Elle se leva et alla vers la fenêtre. Elle appuya son front contre le store, son front derrière lequel se pressaient des idées plus ou moins baroques.

Son regard fixa la porte. Elle était fermée. Mais pourquoi ne s’ouvrirait-elle pas, tout à coup, livrant passage à un « Kidnapper » ?

Voilà l’idée que Joan broyait. Elle en avait d’autres, du même genre, en réserve dans sa tête…

Tout comme celui de Mac-Corry, son regard plongea dans Spark-Avenue. Et soudain, elle sursauta, bêtement.

Le téléphone sonnait. Il sonnait trop fort dans la pièce vide.

Elle prit le récepteur, toute pâle. Son visage exprimait déjà une vive inquiétude, avant même que son correspondant masculin, à la voix nasillarde, ne parlât.

— C’est vous, Joan ? Un message émanant de Paris vient d’arriver pour le patron. Comme Mac-Corry n’est pas là, je crois bien faire en vous l’adressant. Vous le lui remettrez dès son retour. Branchez le télé-enregistreur de Maxwell.

Joan s’approcha d’une petite table, près du bureau de Maxwell. Elle brancha une fiche.

Le télé-enregistreur se mit à ronronner, comme un chat, mais un chat à cerveau électronique qui enregistrait la voix venue d’Europe et la restituait sous forme de bandes magnétophoniques.

Environ cinq minutes plus tard, le téléphone sonna à nouveau. C’était encore Jim, du central.

— Terminé, Joan… Alors compris ? Lorsque le patron rentrera, vous lui remettrez la bande.

— Vous pouvez compter sur moi, Jim.

Joan raccrocha, en soupirant. Evidemment, elle remettrait le message enregistré à Mac-Corry. Pourquoi diable Jim insistait-il sur ce point ? Elle connaissait son travail.

S’approchant du télé-enregistreur, elle enleva délicatement la bande magnétophonique qui, lorsqu’on le voudrait, reproduirait textuellement la voix du correspondant européen.

C’était assez souvent que le district fédéral de Washington recevait des messages de France. Il n’y avait donc pas lieu de s’alarmer, ni de se montrer étonné.

A ce moment, Joan entendit des pas dans le couloir. Vivement, ses doigts coururent sur son clavier.

Maxwell entra, son inévitable cigare à la bouche.

— Bonjour, Joan… Fichue journée ! grommela-t-il en se laissant tomber sur son fauteuil.

La secrétaire l’observait avec surprise.
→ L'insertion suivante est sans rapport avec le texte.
(* ===== verification/Host.v ===== *)
(** * The multi-plugin host (src/internal/kernel/host.go)

    A host owns one manager per plugin.  Its programs make the managers' calls,
    each tagged with the plugin whose manager makes it ([At id e]).  The maps
    of a host never change after NewHost, so its read lock is not modelled. *)

From stdpp Require Import functions.
From S2P Require Import Prelude Prog GoText GoPath PluginID Auth Runtime Bundle EventLog PluginApi Manager.

(** ** Data *)

Record PluginConfig : Type := mkPluginConfig {
  pc_PluginID : string;
  pc_PluginPath : string;
  pc_ProviderBundleMetadata : option ProviderBundleMetadata;
  pc_ProviderBundleMetadataRefresh : option ProviderBundleMetadataRefreshConfig;
}.

Record HostConfig : Type := mkHostConfig {
  hc_RuntimeDir : string;
  hc_EventLogPath : string;
  hc_DialTimeout : Z;
  hc_CallTimeout : Z;
  hc_HeartbeatEvery : Z;
  hc_Plugins : list PluginConfig;
  hc_DisableProviderBundleAdminPathRedaction : bool;
}.

(** A manager is known by its configuration; its state is the world of its id. *)
Record Host : Type := mkHost {
  managers : gmap string Config;
  plugins : list string;
}.

Record Route : Type := mkRoute {
  rt_PluginID : string;
  rt_Capabilities : list string;
  rt_Healthy : bool;
  rt_GenerationID : Z;
  rt_Mode : string;
}.

Record HostState : Type := mkHostState {
  hs_Plugins : list State;
  hs_CapabilityMap : gmap string (list string);
  hs_Routes : list Route;
}.

Definition RoutedCall : Type := string.
Definition RoutedCallHeartbeat : RoutedCall := "heartbeat".
Definition RoutedCallEcho : RoutedCall := "echo".
Definition RoutedCallRestart : RoutedCall := "restart".

(** The field Body of a RoutedResponse, of type any. *)
Inductive RoutedBody : Type :=
| BHeartbeat (out : HeartbeatResponse)
| BEcho (Message : string)
| BState (st : State).

Record RoutedResponse : Type := mkRoutedResponse {
  rr_Route : Route; rr_Call : RoutedCall; rr_Body : RoutedBody }.

Record RoutedRequest : Type := mkRoutedRequest {
  rq_PluginID : string; rq_Call : RoutedCall; rq_Arg : Value }.

(** ** Calls *)
Inductive hostE : Type → Type :=
| At {X : Type} (id : string) (e : mgrE X) : hostE X.

Definition at_manager {A} (id : string) (p : prog mgrE A) : prog hostE A :=
  translate (λ X, @At X id) p.

(** ** Paths *)
Definition pluginRuntimeDir (root pluginID : string) : string := PathJoin [root; pluginID].
Definition pluginEventLogPath (root pluginID : string) : string :=
  PathJoin [root; pluginID; "events.jsonl"].

Section Host.
Context `{UnicodeTables}.

(** ** Construction *)

Definition manager_config (cfg : HostConfig) (plugin : PluginConfig) : Config :=
  {| RuntimeDir := pluginRuntimeDir (hc_RuntimeDir cfg) (pc_PluginID plugin);
     PluginPath := pc_PluginPath plugin;
     PluginID := pc_PluginID plugin;
     DialTimeout := hc_DialTimeout cfg;
     CallTimeout := hc_CallTimeout cfg;
     HeartbeatEvery := hc_HeartbeatEvery cfg;
     EventLogPath := pluginEventLogPath (hc_RuntimeDir cfg) (pc_PluginID plugin);
     cfg_ProviderBundleMetadata := pc_ProviderBundleMetadata plugin;
     cfg_ProviderBundleMetadataRefresh :=
       cloneProviderBundleMetadataRefresh (pc_ProviderBundleMetadataRefresh plugin);
     DisableProviderBundleAdminPathRedaction := hc_DisableProviderBundleAdminPathRedaction cfg |}.

(** The checks made on a plugin before its manager is constructed. *)
Definition check_plugin (seen : gset string) (plugin : PluginConfig) : option error :=
  ValidatePluginID (pc_PluginID plugin)
  ?> (fail_if bool_decide (pc_PluginPath plugin = "")
        with_error errors_New "plugin path is required")
  ?> (fail_if bool_decide (pc_PluginID plugin ∈ seen)
        with_error errors_New ("duplicate plugin id: " +:+ pc_PluginID plugin)).

Definition close_existing (ms : gmap string Config) : prog hostE unit :=
  for_range (map_to_list ms) (λ '(id, mcfg), _ ← at_manager id (Manager_Close mcfg); Ret tt).

Fixpoint new_managers (cfg : HostConfig) (ps : list PluginConfig) (seen : gset string) (h : Host)
  : prog hostE (result Host) :=
  match ps with
  | [] => Ret (Ok h)
  | plugin :: rest =>
      let id := pc_PluginID plugin in
      match check_plugin seen plugin with
      | Some e => Ret (Err e)
      | None =>
          m ← at_manager id (Manager_New (manager_config cfg plugin));
          match m with
          | Err e =>
              close_existing (managers h) ;;
              Ret (Err (errors_Wrap ("new manager for " +:+ id) e))
          | Ok mcfg =>
              new_managers cfg rest ({[id]} ∪ seen)
                (mkHost (<[id := mcfg]> (managers h)) (plugins h ++ [id]))
          end
      end
  end.

Definition NewHost (cfg : HostConfig) : prog hostE (result Host) :=
  if bool_decide (hc_RuntimeDir cfg = "") then Ret (Err (errors_New "runtime dir is required"))
  else if bool_decide (hc_Plugins cfg = []) then
    Ret (Err (errors_New "at least one plugin is required"))
  else
    h ← new_managers cfg (hc_Plugins cfg) ∅ (mkHost ∅ []);
    match h with
    | Err e => Ret (Err e)
    | Ok h => Ret (Ok {| h with plugins := sort_Strings (plugins h) |})
    end.

(** ** Operations.  [h.managers[id]] of an id in [h.plugins] is never nil. *)
Section Ops.
Variable h : Host.

Definition unknown_plugin (pluginID : string) : error :=
  errors_New ("unknown plugin id: " +:+ pluginID).

Definition Host_Manager (pluginID : string) : result Config :=
  match managers h !! pluginID with
  | None => Err (unknown_plugin pluginID)
  | Some m => Ok m
  end.

(** A method of [h.managers[id]]. *)
Definition with_manager {A} (id : string) (dflt : A) (f : Config → prog mgrE A) : prog hostE A :=
  match managers h !! id with
  | Some m => at_manager id (f m)
  | None => Ret dflt
  end.

Definition Host_Close : prog hostE (option error) :=
  fold_range (plugins h) None (λ firstErr id,
    e ← with_manager id None Manager_Close;
    Ret (match firstErr with None => e | Some _ => firstErr end)).

(** The loop of StartAll, with the ids already started. *)
Fixpoint start_plugins (ids started : list string) : prog hostE (option error) :=
  match ids with
  | [] => Ret None
  | id :: rest =>
      e ← with_manager id None Start;
      match e with
      | Some e =>
          for_range started (λ startedID, _ ← with_manager startedID None Kill; Ret tt) ;;
          Ret (Some (errors_Wrap ("start plugin " +:+ id) e))
      | None => start_plugins rest (started ++ [id])
      end
  end.

Definition StartAll : prog hostE (option error) := start_plugins (plugins h) [].

Definition Host_Plugin (pluginID : string) : prog hostE (result State) :=
  match Host_Manager pluginID with
  | Err e => Ret (Err e)
  | Ok m => st ← at_manager pluginID (Manager_State m); Ret (Ok st)
  end.

Definition route_of (st : State) : Route :=
  mkRoute (st_PluginID st) (st_Capabilities st) (st_Healthy st) (st_GenerationID st)
    "direct-plugin-id".

(** The capability map: each capability with the ids that list it, as often
    and in the order they do. *)
Definition add_capability (id : string) (m : gmap string (list string)) (cap : string)
  : gmap string (list string) :=
  <[cap := default [] (m !! cap) ++ [id]]> m.

Definition add_plugin_state (out : HostState) (id : string) (st : State) : HostState :=
  mkHostState (hs_Plugins out ++ [st])
    (foldl (add_capability id) (hs_CapabilityMap out) (st_Capabilities st))
    (hs_Routes out ++ [route_of st]).

Definition Host_State : prog hostE HostState :=
  out ← fold_range (plugins h) (mkHostState [] ∅ []) (λ out id,
    st ← with_manager id state0 Manager_State;
    Ret (add_plugin_state out id st));
  Ret {| out with hs_CapabilityMap := sort_Strings <$> hs_CapabilityMap out |}.

Definition CapabilityMap : prog hostE (gmap string (list string)) :=
  out ← Host_State; Ret (hs_CapabilityMap out).
Definition Routes : prog hostE (list Route) := out ← Host_State; Ret (hs_Routes out).
Definition States : prog hostE (list State) := out ← Host_State; Ret (hs_Plugins out).

Definition CoreSnapshot : prog hostE (list CoreState) :=
  fold_range (plugins h) [] (λ out id,
    st ← with_manager id (mkCoreState "" 0 false None) Manager_CoreState;
    Ret (out ++ [st])).

Definition RouteTarget (pluginID : string) : prog hostE (result (Route * Config)) :=
  match Host_Manager pluginID with
  | Err e => Ret (Err e)
  | Ok m => st ← at_manager pluginID (Manager_State m); Ret (Ok (route_of st, m))
  end.

Definition Host_Echo (pluginID message : string) : prog hostE (result string) :=
  t ← RouteTarget pluginID;
  match t with
  | Err e => Ret (Err e)
  | Ok (_, m) => at_manager pluginID (Manager_Echo m message)
  end.

Definition Host_Heartbeat (pluginID : string) : prog hostE (HeartbeatResponse * option error) :=
  t ← RouteTarget pluginID;
  match t with
  | Err e => Ret (heartbeat0, Some e)
  | Ok (_, m) => at_manager pluginID (Heartbeat m)
  end.

(** [message, _ := arg.(string)]. *)
Definition arg_string (v : Value) : string := match v with VString s => s | _ => "" end.

Definition CallRequest (req : RoutedRequest) : prog hostE (result RoutedResponse) :=
  t ← RouteTarget (rq_PluginID req);
  match t with
  | Err e => Ret (Err e)
  | Ok (route, m) =>
      let respond body := Ret (Ok (mkRoutedResponse route (rq_Call req) body)) in
      if decide (rq_Call req = RoutedCallHeartbeat) then
        r ← at_manager (rq_PluginID req) (Heartbeat m);
        match r.2 with Some e => Ret (Err e) | None => respond (BHeartbeat r.1) end
      else if decide (rq_Call req = RoutedCallEcho) then
        r ← at_manager (rq_PluginID req) (Manager_Echo m (arg_string (rq_Arg req)));
        match r with Err e => Ret (Err e) | Ok out => respond (BEcho out) end
      else if decide (rq_Call req = RoutedCallRestart) then
        r ← at_manager (rq_PluginID req) (Restart m);
        match r with
        | Some e => Ret (Err e)
        | None => st ← at_manager (rq_PluginID req) (Manager_State m); respond (BState st)
        end
      else Ret (Err (errors_New ("unsupported routed call: " +:+ rq_Call req)))
  end.

Definition Host_Call (pluginID : string) (c : RoutedCall) (arg : Value)
  : prog hostE (result RoutedResponse) := CallRequest (mkRoutedRequest pluginID c arg).

Definition RestartPlugin (pluginID : string) : prog hostE (result State) :=
  out ← Host_Call pluginID RoutedCallRestart VNil;
  match out with
  | Err e => Ret (Err e)
  | Ok r =>
      match rr_Body r with
      | BState st => Ret (Ok st)
      | _ => Ret (Err (errors_New "restart routed response type mismatch"))
      end
  end.

(** One goroutine per plugin. *)
Definition Host_MonitorLoop (ticks : nat) : list (prog hostE unit) :=
  (λ id, with_manager id tt (λ m, MonitorLoop m ticks)) <$> plugins h.
End Ops.
End Host.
Maxwell avait changé d’expression, de caractère aussi. Il se montrait taciturne, nerveux. De profondes rides barraient son front, le vieillissant prématurément.

— Dites-moi, Joan… Si vous aviez l’idée de disparaître, quel motif invoqueriez-vous ?

Les grands yeux de la jeune fille se fixèrent drôlement sur Maxwell, avec une stupéfaction intense…

— Mais… je… je ne tiens pas à disparaître… Je trouve que la vie a tout de même son charme.

Le policier mit en route le ventilateur posé sur son bureau. Il offrit à cette relative fraîcheur artificielle un visage sévère, moite, renfrogné.

— Il n’est pas question de vous suicider. Vous m’avez mal compris. Je voulais dire, si vous aviez l’idée de vous dissimuler aux yeux de vos semblables, comment expliqueriez-vous votre décision ?

— Mais je… je ne vois pas ce que je répondrais, vraiment. Simplement parce que l’idée de disparaître me semble saugrenue et ne me viendrait pas à l’esprit.

Maxwell se renversa sur son fauteuil. Ses traits perdirent un peu de leur dureté et se détendirent.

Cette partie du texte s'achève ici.